Growing up, the Mega Man franchise were the kinds of platform titles I wanted to be good at, but mostly wasn’t. We had an 80286/10 PC rather than any kind of console, which meant my time with games like Super Mario Bros or Mega Man was limited to visits with friends and family. Since its Kickstarter launch in 2013, I’ve kept an eye on Mighty No. 9, the supposed spiritual successor to Mega Man, to see whether or not the game would be worth playing.
Over the past few years, Mighty No. 9 has been mired in controversies of various sorts, from repeated game delays and lackluster demos, to outcry over the company’s decision to launch a second Kickstarter for an entirely new property before Mighty No. 9 had been released. The final game finally dropped this week, more than a year after its original April 2015 release date. Unfortunately, it’s not reviewing well, with an average rating of 54according to OpenCritic.

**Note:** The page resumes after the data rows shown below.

(** ** A small project

    The index of [/proj] with two source files and a symbolic link. *)

Definition posix : PathModule := Posix.path "/".

Definition example_heap : Heap :=
  {| arrays :=
       <[1%positive :=
           [VString "a"; VNumber (Num 1700000000000); VNumber (Num 12);
            VString (JSString.join ["b.js"; "c.js"] "000"%char);
            VString "da39a3ee"; VNumber (Num 0)]]>
       (<[2%positive :=
           [VUndefined; VNumber (Num 1700000000001); VNumber (Num 7);
            VUndefined; VUndefined; VNumber (Num 0)]]>
       (<[3%positive :=
           [VUndefined; VNumber (Num 1700000000002); VNumber (Num 0);
            VString ""; VNull; VString "../src/a.js"]]> ∅));
     maps :=
       <[1%positive :=
           [("src/a.js", 1%positive); ("src/sub/b.js", 2%positive);
            ("link.js", 3%positive)]]> ∅ |}.

Definition example_fs : HasteFS := {| rootDir := "/proj"; files := 1%positive |}.

(** A file map that breaks the invariant: the index of [/proj] keyed by an
    absolute path. *)
Definition absolute_key_heap : Heap :=
  {| arrays := <[1%positive := [VString "a"; VNumber (Num 1); VNumber (Num 12)]]> ∅;
     maps := <[1%positive := [("/proj/a.js", 1%positive)]]> ∅ |}.

(** ** The spec's wording of two operations, for comparison *)

Section SpecWording.
Context `{path : PathModule}.

(** A string satisfies a regular expression when the expression has a
    match in it. *)
Definition satisfies (s : string) (r : RegExp) : bool :=
  match exec_at r 0 s with
  | Some _ => true
  | None => false
  end.

(** The context query as the spec words it: keep the files whose path
    relative to the query root does not start with the parent-directory
    marker, which have no separator in it unless the search is
    recursive, and whose match subject satisfies the filter. *)
Definition matchFilesWithContext_spec (this : HasteFS) (root : Path)
    (context : Context_) (σ : Heap) : list Path :=
  List.filter
    (λ file,
       let filePath := fastPath_relative root file in
       negb (JSString.startsWith filePath "..") &&
       (recursive context || negb (JSString.includes filePath sep)) &&
       satisfies ("./" +:+ JSString.replace_backslashes filePath)
         (filter_ context))
    (getAbsoluteFileIterator this σ).

(** [remove] as the lookup contract would have it: the path exactly as
    given first, the normalized path only on a miss. *)
Definition remove_two_tier (this : HasteFS) (filePath : Path) (σ : Heap)
  : option loc * Heap :=
  let entries := map_entries σ (files this) in
  match JSMap.get filePath entries with
  | Some fileMetadata =>
      (Some fileMetadata,
       map_update (files this) (JSMap.delete filePath entries) σ)
  | None =>
      let normalPath := _normalizePath this filePath in
      match JSMap.get normalPath entries with
      | None => (None, σ)
      | Some fileMetadata =>
          (Some fileMetadata,
           map_update (files this) (JSMap.delete normalPath entries) σ)
      end
  end.
End SpecWording.

(** The expression [^\.\/]: its only match is [./] at the start of the
    string. *)
Definition starts_with_dot_slash (i : nat) (s : string) : option nat :=
  if Nat.eqb i 0 && JSString.startsWith s "./" then Some 2 else None.

(** The filter [/^\.\//], which accepts the subjects that start with [./]. *)
Definition any_subject : RegExp :=
  {| global_or_sticky := false; lastIndex := 0;
     exec_at := starts_with_dot_slash |}.

(** The same expression with the [g] flag, [/^\.\//g]. *)
Definition any_subject_global : RegExp :=
  {| global_or_sticky := true; lastIndex := 0;
     exec_at := starts_with_dot_slash |}.

(** ** What a snapshot is compared by *)

(** The contents of the file map at [m]: each key with the elements of its
    record, in iteration order.  This is what a writer would serialize. *)
Definition contents (σ : Heap) (m : loc) : list (Path * FileMetaData) :=
  map (λ e, (e.1, arrays σ !!! e.2)) (map_entries σ m).

(** The records the file map at [m] refers to. *)
Definition records (σ : Heap) (m : loc) : list loc :=
  map snd (map_entries σ m).
(** [d[k]], raising [KeyError] on a missing key. *)
Definition getitem {V} (d : gmap string V) (k : string) : outcome V :=
  match d !! k with
  | Some v => Ok v
  | None => Raise (KeyError (VStr k))
  end.

Definition lift {A} (o : outcome A) : M A := λ s, (o, s).

(** ** Registration *)

(** [register_model_architecture(model_name, arch_name)(fn)]. *)
Definition register_model_architecture (model_name arch_name : string)
    (fn : pyfn) : M pyfn :=
  do s <- get;
  if negb (in_dict model_name (MODEL_REGISTRY s)) then
    raise (ValueError
      [Text "Cannot register model architecture for unknown model type (";
       Text model_name; Text ")"])
  else if in_dict arch_name (ARCH_MODEL_REGISTRY s) then
    raise (ValueError
      [Text "Cannot register duplicate model architecture (";
       Text arch_name; Text ")"])
  else if negb (callable fn) then
    raise (ValueError
      [Text "Model architecture must be callable ("; Text arch_name; Text ")"])
  else
    do cls <- lift (getitem (MODEL_REGISTRY s) model_name);
    modify (set_ARCH_MODEL_REGISTRY <[arch_name := cls]>) ;;;
    modify (set_ARCH_MODEL_NAME_REGISTRY <[arch_name := model_name]>) ;;;
    modify (set_ARCH_MODEL_INV_REGISTRY (λ inv,
      <[model_name := (default [] (inv !! model_name) ++ [arch_name])%list]> inv)) ;;;
    modify (set_ARCH_CONFIG_REGISTRY <[arch_name := fn]>) ;;;
    ret fn.

(** [register_model(name, dataclass)(cls)]. *)
Definition register_model (name : string) (dataclass : option dataclass)
    (cls : pyclass) : M pyclass :=
  do s <- get;
  if in_dict name (MODEL_REGISTRY s) then
    raise (ValueError
      [Text "Cannot register duplicate model ("; Text name; Text ")"])
  else if negb (cls_extends_BaseModel cls) then
    raise (ValueError
      [Text "Model ("; Text name; Text ": "; Text (cls_name cls);
       Text ") must extend BaseModel"])
  else
    modify (set_MODEL_REGISTRY <[name := cls]>) ;;;
    match dataclass with
    | Some dc =>
        if negb (dc_extends_Dataclass dc) then
          raise (ValueError
            [Text "Dataclass "; StrClass (dc_name dc);
             Text " must extend Dataclass"])
        else
          modify (set_CLASS_DATACLASS <[cls_name cls := Some dc]>) ;;;
          modify (set_MODEL_DATACLASS_REGISTRY <[name := dc]>) ;;;
          do node <- lift (construct dc);
          do node <- lift (named_node dc name node);
          modify (set_CONFIG_STORE <[name := node]>) ;;;
          register_model_architecture name name Noop ;;;
          ret cls
    | None =>
        modify (set_CLASS_DATACLASS <[cls_name cls := None]>) ;;;
        ret cls
    end.

(** A registration call, as a model-definition module issues it at load
    time. *)
Inductive call : Type :=
| RegisterModel (name : string) (dataclass : option dataclass) (cls : pyclass)
| RegisterModelArchitecture (model_name arch_name : string) (fn : pyfn).

(** The state a call leaves behind, whether it returned or raised. *)
Definition exec_call (c : call) (s : registries) : registries :=
  match c with
  | RegisterModel name dataclass cls => (register_model name dataclass cls s).2
  | RegisterModelArchitecture m a fn => (register_model_architecture m a fn s).2
  end.

(** The state after a sequence of calls, from the empty registries the
    module starts with. *)
Definition run_calls (cs : list call) : registries :=
  foldl (λ s c, exec_call c s) empty_registries cs.

(** ** Access to configuration objects *)

(** [isinstance(cfg, argparse.Namespace)]. *)
Definition is_namespace (c : cfg) : bool :=
  match c with Namespace _ => true | _ => false end.

(** [OmegaConf.create(d)] for a Python dict [d]. *)
Definition OmegaConf_create (items : fields) : cfg := DictConfig items.

(** [hasattr(cfg, name)]: an attribute of a namespace or of a dataclass
    instance, a key of a [DictConfig].  Neither a Python dict nor a scalar
    exposes its content as attributes. *)
Definition hasattr (c : cfg) (name : string) : bool :=
  match c with
  | Namespace attrs | DataclassInstance attrs => has_field name attrs
  | Node (VDict items) => has_field name items
  | _ => false
  end.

Early reports that the game’s creator (and lead illustrator and character designer of Mega Man) Keiji Inafune had called the game’s release “Better than nothing” were incorrect. But the game’s graphics appear to have undergone a significant downgrade from the initial trailer to the final product, as cataloged by Eurogamer in the video below:
While no one claimed that this trailer was guaranteed game art, the release claimed that we’d all look back years later and laugh at how primitive it looks. Instead, the supposed created-in-seven-days trailer looks orders of magnitude better than what actually shipped. The larger problems plaguing Mighty No. 9 may be anchored in the decision to launch the game on no fewer than 10 platforms — 3DS, PlayStation 3, PlayStation 4, PlayStation Vita, Xbox 360, Xbox One, Wii U, and the PC. The original pitch for Mighty No. 9 targeted Windows only. Each of the platforms listed above has its own debugging process, platform certification, and specific hardware capabilities. Trying to support no fewer than 10 versions of the same game while optimizing each to its maximum potential would be daunting for a much larger team.  Using the Unreal 3 engine may have been another mistake. While UE3 can run on the Vita, it was never ported to the 3DS.
Optimizing art resources for the lowest common denominators would go a long way to explaining why the initially amazing concept art ultimately led to a game that looks as though it could’ve run without much trouble on the original Xbox or PS2. While the game’s $4 million total funds were touted as a huge initial success, overhead, administration, and the percentage paid back to Kickstarter ultimately limited development funds to just $2.6 million. Even so, it seems like a lot to have paid to get what resulted.
At some point we’ll probably get the detailed blow-by-blow that breaks down what happened and where things fell apart, but for now, Mighty No. 9 is a testament to failed promises and substandard delivery. Kickstarter isn’t a game store in any meaningful sense of the word, and while many projects eventually get delivered in some form, high-profile failures like this do the platform no favors.